2. Authored a series of papers analyzing pedestrian crossing behavior and social interaction with drivers.
3. Developed models for predicting trajectory (PIEtraj) and crossing action (SF-GRU, PCPA).
4. Wrote a survey paper on '40 Years of Cognitive Architectures' and co-authored the book 'The Computational Evolution of Cognitive Architectures'.
Research Experience
1. Pedestrian behavior understanding: Contributed to several projects on collecting and analyzing pedestrian crossing behavior and developing better predictive models.
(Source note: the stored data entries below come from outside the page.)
(* ===== verification/WfganState.v ===== *)
(** * Configuration of wfgan

    [transports/wfgan/statefile.go] and the factories of [wfgan.go]: the
    parameters of the defense on top of the identity of [DefState.v]. *)
From S2P Require Import Prelude GoStd Rand Drbg Framing ReplayFilter Packet Ntor Obfs4 DefConn Args GoFloat GoText ObfsState DefState.

Module WfganState.
Import Env ArgUtils.
Definition tolArg : bytes := str "tol".
Definition pArg : bytes := str "p".
#[global] Arguments tolArg : simpl never.
#[global] Arguments pArg : simpl never.

Record params := mkParams { tol : spec_float; prob : spec_float }.
Record jsonServerState := mkJson { js_base : DefState.JsonServerState; js_params : params }.
(** The embedded identity is [None] where the code leaves its zero value. *)
Record wfganServerState := mkState {
  base : option DefState.DefConnServerState; st_params : params
}.

Definition json_fields (js : jsonServerState) : list (bytes * Json.value) :=
  let p := js_params js in
  DefState.json_fields (js_base js)
  ++ [(tolArg, Json.of_float FloatText.binary32 (tol p));
      (pArg, Json.of_float FloatText.binary32 (prob p))].

Definition clientString (st : wfganServerState) : bytes :=
  let p := st_params st in
  DefState.ClientString (base st)
  ++ tolArg ++ str "=" ++ FloatText.fixed 1 (tol p) ++ str " "
  ++ pArg ++ str "=" ++ FloatText.fixed 1 (prob p).

Section server.
Context `{SipHash} `{Curve25519} `{Elligator} `{PtArgsGet}.

(** The error of the identity is overwritten by the next assignment to [err]. *)
Definition serverStateFromJSONServerState (js : jsonServerState) : S wfganServerState :=
  st ← attempt (DefState.ServerStateFromJsonServerStateInternal (js_base js));
  let p := js_params js in
  if lt_zero (tol p) then fail (Invalid tolArg)
  else if lt_zero (prob p) then fail (Invalid pArg)
  else
    let st := mkState st p in
    _ ← DefState.NewBridgeFile (clientString st);
    _ ← DefState.WriteJSONServerState (json_fields js);
    mret st.

Definition serverStateFromArgs (args : Args) : S wfganServerState :=
  js ← DefState.ServerStateFromArgsInternal args;
  tol ← required (FloatText.ParseFloat FloatText.binary32) tolArg args;
  p ← required (FloatText.ParseFloat FloatText.binary32) pArg args;
  serverStateFromJSONServerState (mkJson js (mkParams tol p)).

Record wfganServerFactory := mkServerFactory {
  sf_base : DefState.DefConnServerFactory; sf_params : params
}.

Definition ServerFactory (fuel : nat) (args : Args) : S wfganServerFactory :=
  sf ← DefState.ServerFactory fuel args;
  st ← serverStateFromArgs args;
  mret (mkServerFactory sf (st_params st)).

Record wfganClientArgs := mkClientArgs {
  ca_base : DefState.DefConnClientArgs; ca_params : params
}.

(** The error of the embedded factory is overwritten too; asserting the type
    of the [nil] that came with it panics. *)
Definition ParseArgs (args : Args) : S wfganClientArgs :=
  arguments ← attempt (DefState.ParseArgs args);
  tol ← GetFloatArgFromStr tolArg args;
  p ← GetFloatArgFromStr pArg args;
  match arguments with
  | Some a => mret (mkClientArgs a (mkParams (narrow tol) (narrow p)))
  | None => panic "interface conversion: interface is nil"
  end.
End server.

(** [utils.ReadFloatFromFile] on the lines of the file: those that are not
    numbers are skipped. *)
Definition ReadFloatFromFile (lines : list bytes) : list spec_float :=
  omap (FloatText.ParseFloat FloatText.binary64) lines.

(** [o2iEnabled] is false, so the server has no list; a client reads its own.
    [canSendChan] is [nil] on the client. *)
Record wfganConn := mkConn { conn : DefState.DefConnConn; c_params : params;
  randomP : spec_float; canSendChan : option (list Z); iptList : list spec_float }.

Section conns.
Context `{SipHash} `{SecretBox} `{Curve25519} `{Elligator} `{Hkdf} `{PtArgsGet} (fuel : nat).
Definition WrapConn (sf : wfganServerFactory) tape startTime now d1 d2 w d3 net rf :=
  DefState.embed (fun c => mkConn c (sf_params sf) (GoFloat.widen (prob (sf_params sf))) (Some []) [])
    (DefState.WrapConn fuel (sf_base sf) tape startTime now d1 d2 w d3 net rf).
Definition Dial (args : wfganClientArgs) dialErr hour tape d1 d2 w net (ipt : list bytes) :=
  DefState.embed (fun c => mkConn c (ca_params args)
      (GoFloat.widen (prob (ca_params args))) None (ReadFloatFromFile ipt))
    (DefState.Dial fuel (ca_base args) dialErr hour tape d1 d2 w net).
End conns.

Section proofs.
Context `{SipHash} `{Curve25519Laws} `{Elligator} `{PtArgsLaws}.

(** A client whose certificate is malformed does not get an error: with
    well-formed parameters, [ParseArgs] panics. *)
Lemma wfgan_bad_certificate args e w :
  ObfsState.server_identity args = Err e ->
  is_Some (Get tolArg args ≫= FloatText.ParseFloat FloatText.binary64) ->
  is_Some (Get pArg args ≫= FloatText.ParseFloat FloatText.binary64) ->
  (ParseArgs args w).1 = Panic "interface conversion: interface is nil".
Proof.
  intros Hid [v0 H0'] [v1 H1']. unfold ParseArgs. mrun.
  rewrite (DefState.ParseArgs_no_identity _ _ _ Hid).
  unfold GetIntArgFromStr, GetFloatArgFromStr, required.
  destruct (Get tolArg args); [|done]. cbn [mbind option_bind] in H0'. rewrite H0'. mrun.
  destruct (Get pArg args); [|done]. cbn [mbind option_bind] in H1'. rewrite H1'. mrun.
  done.
Qed.

(** The bridge line rounds to one decimal: a client that follows it runs with
    another probability than its server. *)
Lemma bridge_line_rounds :
  let x := S754_finite false 8388608 (-25) in
  FloatText.ParseFloat FloatText.binary32 (str "0.25") = Some x
  /\ clientString (mkState None (mkParams (GoFloat.f32_of_Z 1) x))
     = str "cert=<nil> tol=1.0 p=0.2".
Proof. split; vm_compute; reflexivity. Qed.
End proofs.
End WfganState.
2. Driver attention (and human attention in general): Studied how people observe their surroundings, especially in traffic scenarios.
3. Cognitive architectures: Surveyed and analyzed over 3000 publications on more than 80 cognitive architectures created in the last 40 years.
Education
Before joining the University of Guelph in 2025, she completed her Postdoc, PhD, and MSc in Computer Science and Electrical Engineering at York University, and a BSc in AI at the University of Toronto.
Background
Assistant Professor with research interests in building computer vision systems inspired by human vision and cognition for applications such as intelligent transportation, assistive driving systems, and autonomous driving. Her main goal is to advance human-centered traffic safety through the application of domain knowledge, extensive data analysis, and systematic benchmarking.